** Opening RECORDS FOR THIS EXERCISE block **
(** The loops of the collector that link the dead slots below a limit into the
    list, and count the others. *)
Fixpoint relink_dead (dead : Z -> bool) (count : bool) (fuel : nat) (limit off : Z) (a : fixed_arena) (m : arena_mem) : option (fixed_arena * arena_mem) :=
  match fuel with
  | O => None
  | S fuel =>
      if off <? limit then
        let slot := fa_base a + off in
        epoch ← read_epoch a m slot;
        if dead epoch then
          m ← write_word m slot (fa_free_list a);
          relink_dead dead count fuel limit (off + fa_elem_size a) (with_list a (fa_live_count a) slot) m
        else
          relink_dead dead count fuel limit (off + fa_elem_size a)
            (if count then with_list a (u64 (fa_live_count a + 1)) (fa_free_list a) else a) m
      else Some (a, m)
  end.
Definition sweep_fuel (a : fixed_arena) : nat := S (Z.to_nat (fa_watermark a / fa_elem_size a)).

(** The sweep of closures and of upvalues: the slots with the current epoch are
    live, all others are free. *)
Definition gc_sweep_arena (gc_epoch : Z) (a : fixed_arena) (m : arena_mem) : option (fixed_arena * arena_mem) :=
  relink_dead (fun epoch => negb (epoch =? gc_epoch)) true (sweep_fuel a) (fa_watermark a) 0 (with_list a 0 0) m.

(** The end of the last slot that is not dead. *)
Fixpoint last_used (fuel : nat) (off : Z) (a : fixed_arena) (m : arena_mem) : option Z :=
  match fuel with
  | O => None
  | S fuel =>
      if fa_elem_size a <=? off then
        epoch ← read_epoch a m (fa_base a + off - fa_elem_size a);
        if negb (epoch =? ANT_GC_DEAD) then Some off else last_used fuel (off - fa_elem_size a) a m
      else Some 0
  end.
** Closing RECORDS FOR THIS EXERCISE block **
▶ **WHAT THE EXERCISE ASKS**
Start at the line with "(fa_live_count a) slot) m" and stop at the end of the records. Write those lines out exactly and add nothing.

▶ **YOUR SOLUTION**
          relink_dead dead count fuel limit (off + fa_elem_size a) (with_list a (fa_live_count a) slot) m
        else
          relink_dead dead count fuel limit (off + fa_elem_size a)
            (if count then with_list a (u64 (fa_live_count a + 1)) (fa_free_list a) else a) m
      else Some (a, m)
  end.
Definition sweep_fuel (a : fixed_arena) : nat := S (Z.to_nat (fa_watermark a / fa_elem_size a)).

(** The sweep of closures and of upvalues: the slots with the current epoch are
    live, all others are free. *)
Definition gc_sweep_arena (gc_epoch : Z) (a : fixed_arena) (m : arena_mem) : option (fixed_arena * arena_mem) :=
  relink_dead (fun epoch => negb (epoch =? gc_epoch)) true (sweep_fuel a) (fa_watermark a) 0 (with_list a 0 0) m.

(** The end of the last slot that is not dead. *)
Fixpoint last_used (fuel : nat) (off : Z) (a : fixed_arena) (m : arena_mem) : option Z :=
  match fuel with
  | O => None
  | S fuel =>
      if fa_elem_size a <=? off then
        epoch ← read_epoch a m (fa_base a + off - fa_elem_size a);
        if negb (epoch =? ANT_GC_DEAD) then Some off else last_used fuel (off - fa_elem_size a) a m
      else Some 0
  end.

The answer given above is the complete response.